Our Role: Navigating a New Era in Education
At Think Tutors, we support students and their families in making cognizant decisions. That means looking beyond rankings and reputation to examine the full scope of what a university offers – its course content, lecturers, opportunities for applied learning, and how well it aligns with a student’s plans beyond graduation.
Our tutors support aspiring medical students navigating the right balance between academic study and clinical experience, humanities students seeking programs with opportunities to undertake cutting-edge research, and STEM students balancing theory with real-world problem-solving.
New Models in Higher Education
It is worth spotlighting two former polytechnics that are pursuing increasingly bespoke approaches to education.
Birmingham City University (BCU) appreciates that many students have commitments beyond the written responsibilities of a degree. Their Curzon Building, for example, houses lecture halls, a library, a careers centre, group work areas, individual study rooms, cafés, a shop, and myriad social spaces under one roof. Traipsing back and forth across a large city is not harmonious with the demands of a 21st-century schedule, and so the university allows students to build personal timetables that work for them. This includes lectures being scheduled so that students do not need to be present for more than three days a week; lectures being repeated on different days of the same week, thus giving students the choice of which to attend; and all lectures being recorded for future reference. BCU understands that the contemporary employment landscape is decentralised, flexible, and increasingly virtual. Their courses, therefore, mimic such work patterns: exams are replaced entirely with coursework, learning resources are available both in person and online, and students can self-certify absence without bureaucratic constraint.

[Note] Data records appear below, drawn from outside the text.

(* ===== verification/ControlIds.v ===== *)
(** * Identifiers of the control plane

    Models the validated identifiers of [crates/sdk/cheetah-media-api/src/ids.rs]:
    [validated_string_id] ([TenantId] and others) and [uuid_string_id] ([MediaNodeId],
    [MediaSessionId], [MediaBindingId] and others). A [String] is the [string] of its UTF-8
    bytes. What an error says is left out. *)
From Stdlib Require Import Ascii.
From stdpp Require Import strings.
From S2P Require Import Prelude MediaKeys.
Local Open Scope string_scope.
Local Open Scope Z_scope.

Definition CONTROL_ID_MAX_LEN : nat := 256.

(** [char::is_control] on UTF-8: U+0000 to U+001F, U+007F, and U+0080 to U+009F, which are
    the bytes C2 80 to C2 9F. *)
Fixpoint has_control_char (s : string) : bool :=
  match s with
  | EmptyString => false
  | String a rest =>
      let n := nat_of_ascii a in
      (n <? 32)%nat || (n =? 127)%nat
      || ((n =? 194)%nat && match rest with
                           | String b _ => (nat_of_ascii b <? 160)%nat
                           | EmptyString => false
                           end)
      || has_control_char rest
  end.

(** [split(c)]: one part more than there are separators. *)
Fixpoint split_char (c : ascii) (s : string) : list string :=
  match s with
  | EmptyString => [EmptyString]
  | String a s =>
      if Ascii.eqb a c then EmptyString :: split_char c s
      else match split_char c s with
           | p :: ps => String a p :: ps
           | [] => [String a EmptyString]
           end
  end.

Definition is_ascii_hexdigit (a : ascii) : bool :=
  let n := nat_of_ascii a in
  ((48 <=? n) && (n <=? 57) || (65 <=? n) && (n <=? 70) || (97 <=? n) && (n <=? 102))%nat.

Fixpoint all_chars (p : ascii -> bool) (s : string) : bool :=
  match s with
  | EmptyString => true
  | String a s => p a && all_chars p s
  end.

Definition uuid_part (p : string) (len : nat) : bool :=
  (String.length p =? len)%nat && all_chars is_ascii_hexdigit p.

Definition is_canonical_uuid (s : string) : bool :=
  let parts := split_char "-" s in
  (length parts =? 5)%nat
  && forallb (fun '(p, len) => uuid_part p len) (combine parts [8; 4; 4; 4; 12]%nat).

(** [TenantId::new], [MessageId::new], [OperationId::new] and [OperationStepId::new]. *)
Definition string_id_new (value : string) : result MediaErrorCode string :=
  if bool_decide (value = "") then Err InvalidArgument
  else if (CONTROL_ID_MAX_LEN <? String.length value)%nat then Err InvalidArgument
  else if has_control_char value then Err InvalidArgument
  else Ok value.

(** [MediaNodeId::new], [MediaNodeInstanceId::new], [MediaSessionId::new] and
    [MediaBindingId::new]; what is lowered is ASCII. *)
Definition uuid_id_new (value : string) : result MediaErrorCode string :=
  if bool_decide (value = "") then Err InvalidArgument
  else if (CONTROL_ID_MAX_LEN <? String.length value)%nat then Err InvalidArgument
  else if negb (is_canonical_uuid value) then Err InvalidArgument
  else Ok (to_ascii_lowercase value).

(** The identifiers there are: what [new] gives out. *)
Definition string_id (s : string) : Prop := string_id_new s = Ok s.
Definition uuid_id (s : string) : Prop := uuid_id_new s = Ok s.

(** ** Lower case *)

Lemma lower_length s : String.length (to_ascii_lowercase s) = String.length s.
Proof. induction s as [|a s IH]; cbn; [done|]. by rewrite IH. Qed.

Lemma lower_idem s : to_ascii_lowercase (to_ascii_lowercase s) = to_ascii_lowercase s.
Proof.
  induction s as [|a s IH]; [done|]. cbn. rewrite IH. f_equal.
  by destruct a as [[] [] [] [] [] [] [] []].
Qed.

Lemma lower_hexdigit a : is_ascii_hexdigit (to_ascii_lower a) = is_ascii_hexdigit a.
Proof. by destruct a as [[] [] [] [] [] [] [] []]. Qed.

Lemma lower_dash a : Ascii.eqb (to_ascii_lower a) "-" = Ascii.eqb a "-".
Proof. by destruct a as [[] [] [] [] [] [] [] []]. Qed.

Lemma lower_split s : split_char "-" (to_ascii_lowercase s) = to_ascii_lowercase <$> split_char "-" s.
Proof.
  induction s as [|a s IH]; [done|]. cbn [to_ascii_lowercase split_char]. rewrite lower_dash, IH.
  destruct (Ascii.eqb a "-"); [done|]. by destruct (split_char "-" s).
Qed.

Lemma lower_all_hex s :
  all_chars is_ascii_hexdigit (to_ascii_lowercase s) = all_chars is_ascii_hexdigit s.
Proof. induction s as [|a s IH]; [done|]. cbn. by rewrite lower_hexdigit, IH. Qed.

Lemma lower_uuid s : is_canonical_uuid (to_ascii_lowercase s) = is_canonical_uuid s.
Proof.
  unfold is_canonical_uuid. rewrite lower_split, length_fmap. f_equal.
  generalize (split_char "-" s), [8; 4; 4; 4; 12]%nat. intros ps. induction ps as [|p ps IH]; [done|].
  intros [|n ns]; [done|]. cbn. rewrite IH. unfold uuid_part. by rewrite lower_length, lower_all_hex.
Qed.

Lemma lower_empty s : bool_decide (to_ascii_lowercase s = "") = bool_decide (s = "").
Proof. by destruct s. Qed.

(** ** An identifier that was given out is taken back as it is *)

Lemma string_id_new_same v s : string_id_new v = Ok s -> s = v.
Proof. unfold string_id_new. intros H. by repeat case_match; simplify_eq. Qed.

Lemma string_id_new_id v s : string_id_new v = Ok s -> string_id s.
Proof. intros H. by pose proof (string_id_new_same _ _ H) as ->. Qed.

Lemma uuid_id_new_id v s : uuid_id_new v = Ok s -> uuid_id s.
Proof.
  intros H. assert (s = to_ascii_lowercase v) as ->.
  { unfold uuid_id_new in H. by repeat case_match; simplify_eq. }
  unfold uuid_id. unfold uuid_id_new in *.
  rewrite lower_empty, lower_length, lower_uuid, lower_idem.
  destruct (bool_decide (v = "")); [done|]. destruct (_ <? _)%nat; [done|].
  by destruct (is_canonical_uuid v).
Qed.

(** Spellings that differ in case are one identifier. *)
Lemma uuid_id_new_case v w :
  to_ascii_lowercase v = to_ascii_lowercase w -> uuid_id_new v = uuid_id_new w.
Proof.
  intros E. unfold uuid_id_new.
  rewrite <- (lower_empty v), <- (lower_empty w), <- (lower_length v), <- (lower_length w),
    <- (lower_uuid v), <- (lower_uuid w). by rewrite E.
Qed.

Example uuid_sample :
  uuid_id_new "550E8400-e29b-41d4-a716-446655440000" = Ok "550e8400-e29b-41d4-a716-446655440000" /\
  uuid_id_new "550e8400e29b41d4a716446655440000" = Err InvalidArgument.
Proof. by vm_compute. Qed.
(** The answer is the state it reports; a stopped node is left as it is. *)
Definition isolate (request : NodeIsolateRequest) (now : Z) :
    SE NodeSupervisor ControlPlaneError NodeState :=
  done <- locked (isolate_locked request) ;;
  if done then gate false now ;;; se_ret Isolated else se_ret Stopped.

(** [self.isolate(..)] of the own instance, as the checks call it. *)
Definition isolate_self (r : LeaseLossReason) (now : Z) : SE NodeSupervisor ControlPlaneError unit :=
  fun s =>
  match runtime (inner s) with
  | None => (s, Ok tt)
  | Some rt =>
      let '(s, r) := isolate (mk_isolate (rt_node_id rt) (rt_instance_id rt) r true) now s in
      (s, result_map (fun _ => tt) r)
  end.

(** ** Heartbeat *)

(** The lease and the epoch that the heartbeat is sent with. *)
Definition heartbeat_begin : SE SupervisorInner ControlPlaneError (string * Z) := fun g =>
  match runtime g with
  | None => (g, Err (Media unavailable))
  | Some rt =>
      if bool_decide (state rt = Active \/ state rt = Draining) then
        (g, Ok (lease_id (lease rt), accepted_instance_epoch rt))
      else (g, Err (Media unavailable))
  end.

(** The locked part of [apply_heartbeat_response]: whether another instance has taken over. *)
Definition heartbeat_accepted (expected_lease_id : string) (expected_epoch : Z)
    (resp : NodeHeartbeatResponse) : SE SupervisorInner ControlPlaneError bool := fun g =>
  match runtime g with
  | None => (g, Ok false)
  | Some rt =>
      if bool_decide (lease_id (lease rt) <> expected_lease_id)
         || negb (accepted_instance_epoch rt =? expected_epoch) then (g, Ok false)
      else
        let '(rt, replaced) :=
          match hb_lease resp with
          | Some l => if lease_instance_epoch l =? expected_epoch then (set_lease l rt, false)
                      else (rt, true)
          | None => (rt, false)
          end in
        let g := set_runtime (Some rt) g in
        (if 0 <? hb_next_interval_ms resp then set_heartbeat_interval (hb_next_interval_ms resp) g else g,
         Ok replaced)
  end.

(** [let _ =] drops an error of the isolation. *)
Definition apply_heartbeat_response (expected_lease_id : string) (expected_epoch : Z)
    (resp : NodeHeartbeatResponse) (now : Z) : SE NodeSupervisor ControlPlaneError unit :=
  replaced <- locked (heartbeat_accepted expected_lease_id expected_epoch resp) ;;
  if replaced : bool then fun s => ((isolate_self InstanceReplaced now s).1, Ok tt) else se_ret tt.

Definition heartbeat (now : Z) (answer : result ControlPlaneError NodeHeartbeatResponse) :
    SE NodeSupervisor ControlPlaneError NodeHeartbeatResponse :=
  expected <- locked heartbeat_begin ;;
  resp <- se_of answer ;;
  apply_heartbeat_response (fst expected) (snd expected) resp now ;;; se_ret resp.

(** ** Lease *)

Definition lease_lost (now : Z) (g : SupervisorInner) : option LeaseLossReason :=
  match runtime g with
  | None => None
  | Some rt =>
      if bool_decide (state rt = Active \/ state rt = Draining) then
        if bool_decide (status (lease rt) = LeaseRevoked) then Some LossRevoked
        else if deadline_ms (lease rt) <=? now then Some LossExpired else None
      else None
  end.

Definition check_lease (now : Z) : SE NodeSupervisor ControlPlaneError unit := fun s =>
  match lease_lost now (inner s) with
  | Some r => isolate_self r now s
  | None => (s, Ok tt)
  end.

(** ** Drain *)

Definition drain_locked (deadline : Z) : SE SupervisorInner ControlPlaneError unit := fun g =>
  match runtime g with
  | None => (g, Err (Media unavailable))
  | Some rt =>
      if bool_decide (state rt = Stopped \/ state rt = Deregistering) then (g, Err CpConflict)
      else (set_drain_deadline (Some deadline) (set_runtime (Some (set_state Draining rt)) g), Ok tt)
  end.

Definition drain (deadline now : Z) : SE NodeSupervisor ControlPlaneError unit :=
  locked (drain_locked deadline) ;;; gate false now.

(** Whether the gate is to be opened. *)
Definition leave_drain_locked (now : Z) : SE SupervisorInner ControlPlaneError bool := fun g =>
  match runtime g with
  | None => (g, Err (Media unavailable))
  | Some rt =>
      if bool_decide (state rt <> Draining) then (g, Err CpConflict)
      else if bool_decide (status (lease rt) = LeaseActive) && (now <? deadline_ms (lease rt)) then
        (set_drain_deadline None (set_runtime (Some (set_state Active rt)) g), Ok true)
      else (set_drain_deadline None (set_runtime (Some (set_state Isolated rt)) g), Ok false)
  end.

Definition leave_drain (now : Z) : SE NodeSupervisor ControlPlaneError unit :=
  open <- locked (leave_drain_locked now) ;; gate open now.

(** ** Shutdown *)

(** Whether there is something to deregister. *)
Definition deregister_begin : SE SupervisorInner ControlPlaneError bool := fun g =>
  match runtime g with
  | Some rt => (set_runtime (Some (set_state Deregistering rt)) g, Ok true)
  | None => (g, Ok false)
  end.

In the 2024–25 admissions cycle, Think Tutors was similarly impressed by Oxford Brookes University. In the past, former polytechnics sharing a city with Russell Group institutions would often feel a tangible sense of inferiority, but today they can play this relationship to their advantage, through both cooperation and differentiation. In terms of the former, Oxford University hosts a yearly international law firm fair, while Oxford Brookes University hosts a regional law firm fair, but students of either institution are now able to attend both. In terms of the latter, course content at Oxford University is often sprung upon unsuspecting students, but Oxford Brookes University makes a concerted effort to share course materials with students in advance of lectures. Furthermore, lecturers at Oxford Brookes helpfully proposed three-way communication channels between student, faculty staff, and Think Tutors for the duration of a student’s degree, meaning that Think Tutors can continue to offer relevant and well-informed academic and pastoral support for the full duration of a student’s academic journey, bridging the gaps between school life, university life, and working life thereafter.
A System Under Review
If UK universities wish to maintain credibility in this new landscape, they must meet the expectations of their most discerning applicants by embracing transparency and delivering clear, measurable outcomes. This shift demands a collective response. Families must feel empowered to ask difficult questions, and universities must listen. At Think Tutors, we continue to advocate for high standards and student-centred outcomes, helping each learner define success on their own terms.
Now more than ever, universities must offer concrete proof that their promises meet students’ future aspirations and justify their investment. The universities that rise to meet this demand will earn the trust of the next generation of students.